=== Data shown ===

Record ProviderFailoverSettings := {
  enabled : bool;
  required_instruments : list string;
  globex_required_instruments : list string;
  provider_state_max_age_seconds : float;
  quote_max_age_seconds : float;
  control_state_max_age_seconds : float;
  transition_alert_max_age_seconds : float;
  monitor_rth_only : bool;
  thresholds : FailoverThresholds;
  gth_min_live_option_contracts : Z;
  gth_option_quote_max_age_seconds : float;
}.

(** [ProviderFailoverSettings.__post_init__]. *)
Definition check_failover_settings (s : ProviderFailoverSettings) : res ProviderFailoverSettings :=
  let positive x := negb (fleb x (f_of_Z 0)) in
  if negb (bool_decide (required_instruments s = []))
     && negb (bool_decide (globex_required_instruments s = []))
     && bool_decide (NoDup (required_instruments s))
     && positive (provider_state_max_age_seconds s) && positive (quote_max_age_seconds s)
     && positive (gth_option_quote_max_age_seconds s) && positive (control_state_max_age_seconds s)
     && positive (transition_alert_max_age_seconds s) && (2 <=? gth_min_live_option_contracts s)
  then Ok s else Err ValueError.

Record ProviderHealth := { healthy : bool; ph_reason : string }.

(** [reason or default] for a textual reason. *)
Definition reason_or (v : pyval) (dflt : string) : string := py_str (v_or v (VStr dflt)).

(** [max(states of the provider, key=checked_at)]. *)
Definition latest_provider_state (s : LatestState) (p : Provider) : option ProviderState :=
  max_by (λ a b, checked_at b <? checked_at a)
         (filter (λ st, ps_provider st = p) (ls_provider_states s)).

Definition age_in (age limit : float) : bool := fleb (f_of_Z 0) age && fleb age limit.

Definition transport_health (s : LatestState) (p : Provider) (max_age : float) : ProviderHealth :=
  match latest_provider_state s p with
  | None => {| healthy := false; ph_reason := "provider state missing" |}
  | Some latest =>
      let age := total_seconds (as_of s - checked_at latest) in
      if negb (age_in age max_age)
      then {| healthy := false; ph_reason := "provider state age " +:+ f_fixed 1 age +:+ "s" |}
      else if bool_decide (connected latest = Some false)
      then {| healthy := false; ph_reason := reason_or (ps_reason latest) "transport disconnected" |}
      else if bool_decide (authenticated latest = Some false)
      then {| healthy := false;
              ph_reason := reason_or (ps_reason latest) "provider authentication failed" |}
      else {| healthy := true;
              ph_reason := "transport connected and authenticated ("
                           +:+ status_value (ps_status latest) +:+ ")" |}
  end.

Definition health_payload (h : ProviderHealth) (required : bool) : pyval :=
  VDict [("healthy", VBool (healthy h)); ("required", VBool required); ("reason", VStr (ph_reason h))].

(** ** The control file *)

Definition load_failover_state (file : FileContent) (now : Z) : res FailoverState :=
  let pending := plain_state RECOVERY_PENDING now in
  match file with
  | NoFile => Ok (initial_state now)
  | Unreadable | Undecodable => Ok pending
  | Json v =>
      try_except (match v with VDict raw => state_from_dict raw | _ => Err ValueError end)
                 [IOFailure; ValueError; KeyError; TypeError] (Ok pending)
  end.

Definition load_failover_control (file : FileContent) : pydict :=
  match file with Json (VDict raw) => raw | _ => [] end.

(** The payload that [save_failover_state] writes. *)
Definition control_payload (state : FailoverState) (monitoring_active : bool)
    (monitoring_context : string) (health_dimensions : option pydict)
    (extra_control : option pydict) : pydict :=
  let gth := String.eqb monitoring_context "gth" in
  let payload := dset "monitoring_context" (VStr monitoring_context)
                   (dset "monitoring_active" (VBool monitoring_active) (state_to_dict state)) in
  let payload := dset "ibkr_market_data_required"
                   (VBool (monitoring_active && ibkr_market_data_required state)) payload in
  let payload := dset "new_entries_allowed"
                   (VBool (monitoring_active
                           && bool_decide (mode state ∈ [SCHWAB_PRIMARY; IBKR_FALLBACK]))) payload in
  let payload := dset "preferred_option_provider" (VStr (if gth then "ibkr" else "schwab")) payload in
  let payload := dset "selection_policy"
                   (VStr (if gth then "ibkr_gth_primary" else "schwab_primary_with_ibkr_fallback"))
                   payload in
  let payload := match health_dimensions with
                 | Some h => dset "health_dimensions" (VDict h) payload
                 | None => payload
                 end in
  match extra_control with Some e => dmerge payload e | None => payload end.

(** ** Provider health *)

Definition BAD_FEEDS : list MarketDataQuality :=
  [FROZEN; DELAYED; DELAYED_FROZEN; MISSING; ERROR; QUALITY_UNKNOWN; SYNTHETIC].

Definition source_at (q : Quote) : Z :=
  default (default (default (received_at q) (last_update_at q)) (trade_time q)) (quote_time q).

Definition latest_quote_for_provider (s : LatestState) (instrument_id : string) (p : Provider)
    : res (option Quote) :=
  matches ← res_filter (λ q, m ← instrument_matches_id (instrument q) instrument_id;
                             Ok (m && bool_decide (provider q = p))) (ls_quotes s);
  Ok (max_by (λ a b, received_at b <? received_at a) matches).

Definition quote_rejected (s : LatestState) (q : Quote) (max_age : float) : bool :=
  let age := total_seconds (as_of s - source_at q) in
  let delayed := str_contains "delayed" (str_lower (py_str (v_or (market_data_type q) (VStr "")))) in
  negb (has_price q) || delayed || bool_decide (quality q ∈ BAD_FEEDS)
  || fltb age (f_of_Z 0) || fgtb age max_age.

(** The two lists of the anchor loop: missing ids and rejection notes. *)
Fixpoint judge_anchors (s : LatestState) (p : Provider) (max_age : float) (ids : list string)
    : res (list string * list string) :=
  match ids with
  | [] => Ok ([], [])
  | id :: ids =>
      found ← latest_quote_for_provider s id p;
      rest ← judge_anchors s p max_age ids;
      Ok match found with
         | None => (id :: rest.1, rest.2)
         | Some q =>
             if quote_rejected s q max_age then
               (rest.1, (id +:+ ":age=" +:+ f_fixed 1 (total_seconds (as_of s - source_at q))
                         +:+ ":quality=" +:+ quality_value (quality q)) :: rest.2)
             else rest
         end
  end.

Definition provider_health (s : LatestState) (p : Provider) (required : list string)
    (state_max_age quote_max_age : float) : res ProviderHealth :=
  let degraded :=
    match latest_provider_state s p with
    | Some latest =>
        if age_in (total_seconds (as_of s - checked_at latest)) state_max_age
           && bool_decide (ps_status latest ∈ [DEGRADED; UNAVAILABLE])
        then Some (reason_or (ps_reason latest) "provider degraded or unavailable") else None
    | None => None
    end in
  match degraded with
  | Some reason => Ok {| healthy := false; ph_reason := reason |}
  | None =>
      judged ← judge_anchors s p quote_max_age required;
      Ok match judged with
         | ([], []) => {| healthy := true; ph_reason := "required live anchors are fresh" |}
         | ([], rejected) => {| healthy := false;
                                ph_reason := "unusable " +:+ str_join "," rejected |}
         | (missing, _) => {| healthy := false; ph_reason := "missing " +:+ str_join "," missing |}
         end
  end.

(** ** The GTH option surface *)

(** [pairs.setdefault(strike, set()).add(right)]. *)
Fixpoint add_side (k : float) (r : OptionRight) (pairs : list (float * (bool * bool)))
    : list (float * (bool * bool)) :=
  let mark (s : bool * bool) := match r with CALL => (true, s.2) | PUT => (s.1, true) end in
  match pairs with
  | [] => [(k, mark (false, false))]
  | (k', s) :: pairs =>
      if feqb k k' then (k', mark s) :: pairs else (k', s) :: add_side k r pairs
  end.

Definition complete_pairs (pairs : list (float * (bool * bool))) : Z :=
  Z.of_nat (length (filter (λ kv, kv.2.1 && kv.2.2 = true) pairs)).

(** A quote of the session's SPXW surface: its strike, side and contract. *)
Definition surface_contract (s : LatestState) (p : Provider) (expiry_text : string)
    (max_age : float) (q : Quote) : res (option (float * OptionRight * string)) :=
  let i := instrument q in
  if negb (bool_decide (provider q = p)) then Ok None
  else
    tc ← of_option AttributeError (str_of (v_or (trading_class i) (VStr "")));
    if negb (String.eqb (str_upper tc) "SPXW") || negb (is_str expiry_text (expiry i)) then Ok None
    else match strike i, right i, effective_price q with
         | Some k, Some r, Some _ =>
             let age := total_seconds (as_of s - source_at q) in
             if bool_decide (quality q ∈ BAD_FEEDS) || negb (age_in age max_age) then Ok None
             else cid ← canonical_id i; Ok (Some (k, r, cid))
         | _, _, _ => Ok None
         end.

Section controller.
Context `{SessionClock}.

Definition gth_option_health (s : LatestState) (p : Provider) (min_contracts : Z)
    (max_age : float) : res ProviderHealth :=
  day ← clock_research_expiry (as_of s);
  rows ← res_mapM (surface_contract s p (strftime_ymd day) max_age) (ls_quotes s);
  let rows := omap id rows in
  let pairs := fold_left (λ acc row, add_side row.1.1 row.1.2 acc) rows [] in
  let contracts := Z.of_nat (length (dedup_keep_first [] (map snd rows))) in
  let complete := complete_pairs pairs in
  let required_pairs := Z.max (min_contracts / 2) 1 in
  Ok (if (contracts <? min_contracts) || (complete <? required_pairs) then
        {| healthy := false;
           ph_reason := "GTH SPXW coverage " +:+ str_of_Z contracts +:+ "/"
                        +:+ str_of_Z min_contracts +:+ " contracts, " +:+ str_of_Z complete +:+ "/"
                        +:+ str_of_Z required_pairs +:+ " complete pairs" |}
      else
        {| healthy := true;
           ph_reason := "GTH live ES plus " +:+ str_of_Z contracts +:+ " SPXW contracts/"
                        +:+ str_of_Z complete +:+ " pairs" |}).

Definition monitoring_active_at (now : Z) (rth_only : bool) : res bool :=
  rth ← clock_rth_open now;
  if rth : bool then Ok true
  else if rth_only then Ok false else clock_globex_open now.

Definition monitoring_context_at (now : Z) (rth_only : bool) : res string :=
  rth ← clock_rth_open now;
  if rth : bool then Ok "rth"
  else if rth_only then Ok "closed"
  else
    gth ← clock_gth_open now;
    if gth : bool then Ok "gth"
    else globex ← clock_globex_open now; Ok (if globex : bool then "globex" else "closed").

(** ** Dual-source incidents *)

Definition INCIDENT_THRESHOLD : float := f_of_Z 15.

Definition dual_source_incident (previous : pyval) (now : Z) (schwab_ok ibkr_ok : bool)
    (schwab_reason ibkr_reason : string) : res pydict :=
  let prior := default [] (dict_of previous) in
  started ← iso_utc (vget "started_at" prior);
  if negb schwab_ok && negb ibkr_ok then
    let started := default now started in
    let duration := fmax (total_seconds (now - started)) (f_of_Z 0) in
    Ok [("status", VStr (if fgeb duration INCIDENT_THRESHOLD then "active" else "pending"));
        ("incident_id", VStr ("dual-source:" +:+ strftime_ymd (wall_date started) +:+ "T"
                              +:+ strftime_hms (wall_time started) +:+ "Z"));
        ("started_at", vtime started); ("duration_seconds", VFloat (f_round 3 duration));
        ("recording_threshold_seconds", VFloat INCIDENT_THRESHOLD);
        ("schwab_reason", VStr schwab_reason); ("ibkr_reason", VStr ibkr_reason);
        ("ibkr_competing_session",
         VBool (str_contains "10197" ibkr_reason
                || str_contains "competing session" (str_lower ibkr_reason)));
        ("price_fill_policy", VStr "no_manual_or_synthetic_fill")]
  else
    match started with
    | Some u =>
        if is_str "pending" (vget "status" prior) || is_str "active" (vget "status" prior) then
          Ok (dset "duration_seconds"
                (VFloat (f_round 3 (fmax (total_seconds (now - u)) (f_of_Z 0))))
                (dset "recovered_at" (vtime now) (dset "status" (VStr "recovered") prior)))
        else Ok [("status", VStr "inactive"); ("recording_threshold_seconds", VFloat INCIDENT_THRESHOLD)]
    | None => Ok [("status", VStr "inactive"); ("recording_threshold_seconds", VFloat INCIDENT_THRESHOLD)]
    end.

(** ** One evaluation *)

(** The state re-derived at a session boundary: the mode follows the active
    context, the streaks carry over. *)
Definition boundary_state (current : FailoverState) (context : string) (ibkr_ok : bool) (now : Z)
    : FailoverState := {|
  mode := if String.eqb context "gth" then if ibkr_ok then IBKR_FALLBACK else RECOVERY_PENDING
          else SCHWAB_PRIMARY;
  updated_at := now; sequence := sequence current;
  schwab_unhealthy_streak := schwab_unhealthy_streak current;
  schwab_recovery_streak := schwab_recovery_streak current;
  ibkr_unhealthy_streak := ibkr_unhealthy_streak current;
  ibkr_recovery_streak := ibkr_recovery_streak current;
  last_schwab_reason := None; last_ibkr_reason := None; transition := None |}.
...
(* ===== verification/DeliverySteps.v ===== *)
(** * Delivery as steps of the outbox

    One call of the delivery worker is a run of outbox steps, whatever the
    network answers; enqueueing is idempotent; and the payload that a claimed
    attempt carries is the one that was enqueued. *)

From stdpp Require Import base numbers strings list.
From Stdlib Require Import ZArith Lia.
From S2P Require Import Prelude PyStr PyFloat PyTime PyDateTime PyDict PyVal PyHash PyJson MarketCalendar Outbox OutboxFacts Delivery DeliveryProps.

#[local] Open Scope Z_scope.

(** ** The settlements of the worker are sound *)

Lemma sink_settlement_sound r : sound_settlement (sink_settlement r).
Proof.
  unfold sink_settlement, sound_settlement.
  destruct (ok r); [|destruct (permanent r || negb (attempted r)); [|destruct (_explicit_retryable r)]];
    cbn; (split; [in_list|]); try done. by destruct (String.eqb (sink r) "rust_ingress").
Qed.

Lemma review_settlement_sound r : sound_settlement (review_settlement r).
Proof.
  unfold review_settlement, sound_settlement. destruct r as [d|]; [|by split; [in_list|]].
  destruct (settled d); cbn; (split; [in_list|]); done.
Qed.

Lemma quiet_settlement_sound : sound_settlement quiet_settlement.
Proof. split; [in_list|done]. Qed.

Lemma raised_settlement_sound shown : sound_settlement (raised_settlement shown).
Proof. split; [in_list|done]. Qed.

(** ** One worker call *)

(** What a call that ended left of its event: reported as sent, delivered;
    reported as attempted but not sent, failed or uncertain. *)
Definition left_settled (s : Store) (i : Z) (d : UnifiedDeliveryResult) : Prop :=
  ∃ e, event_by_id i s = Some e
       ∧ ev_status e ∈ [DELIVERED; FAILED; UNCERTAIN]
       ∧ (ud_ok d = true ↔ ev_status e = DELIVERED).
...
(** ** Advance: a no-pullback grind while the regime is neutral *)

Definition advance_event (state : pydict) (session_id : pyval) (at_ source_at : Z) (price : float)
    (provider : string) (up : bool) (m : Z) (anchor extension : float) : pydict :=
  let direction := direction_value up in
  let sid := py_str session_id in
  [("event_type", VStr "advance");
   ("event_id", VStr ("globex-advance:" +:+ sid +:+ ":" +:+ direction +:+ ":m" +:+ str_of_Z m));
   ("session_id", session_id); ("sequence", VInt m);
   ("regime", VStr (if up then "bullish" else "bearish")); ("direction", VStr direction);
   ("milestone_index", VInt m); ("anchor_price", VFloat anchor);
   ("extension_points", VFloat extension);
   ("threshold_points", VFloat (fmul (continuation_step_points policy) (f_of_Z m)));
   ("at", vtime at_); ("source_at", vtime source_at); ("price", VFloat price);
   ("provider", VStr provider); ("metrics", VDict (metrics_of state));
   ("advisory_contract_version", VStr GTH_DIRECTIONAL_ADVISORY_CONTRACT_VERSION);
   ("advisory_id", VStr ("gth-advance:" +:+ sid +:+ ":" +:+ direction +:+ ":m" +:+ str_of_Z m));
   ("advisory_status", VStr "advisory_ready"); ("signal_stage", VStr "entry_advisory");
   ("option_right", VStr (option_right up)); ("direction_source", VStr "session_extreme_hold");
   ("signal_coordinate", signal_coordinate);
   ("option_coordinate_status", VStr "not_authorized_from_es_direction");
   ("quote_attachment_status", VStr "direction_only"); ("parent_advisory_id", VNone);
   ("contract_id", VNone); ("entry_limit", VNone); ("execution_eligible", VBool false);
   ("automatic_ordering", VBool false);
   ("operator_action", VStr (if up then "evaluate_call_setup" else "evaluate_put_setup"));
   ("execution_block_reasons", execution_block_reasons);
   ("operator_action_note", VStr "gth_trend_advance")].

=== Assigned task ===
Using the records above, count how many lines include the word "judged", and reply only with that figure.

=== Your response ===
2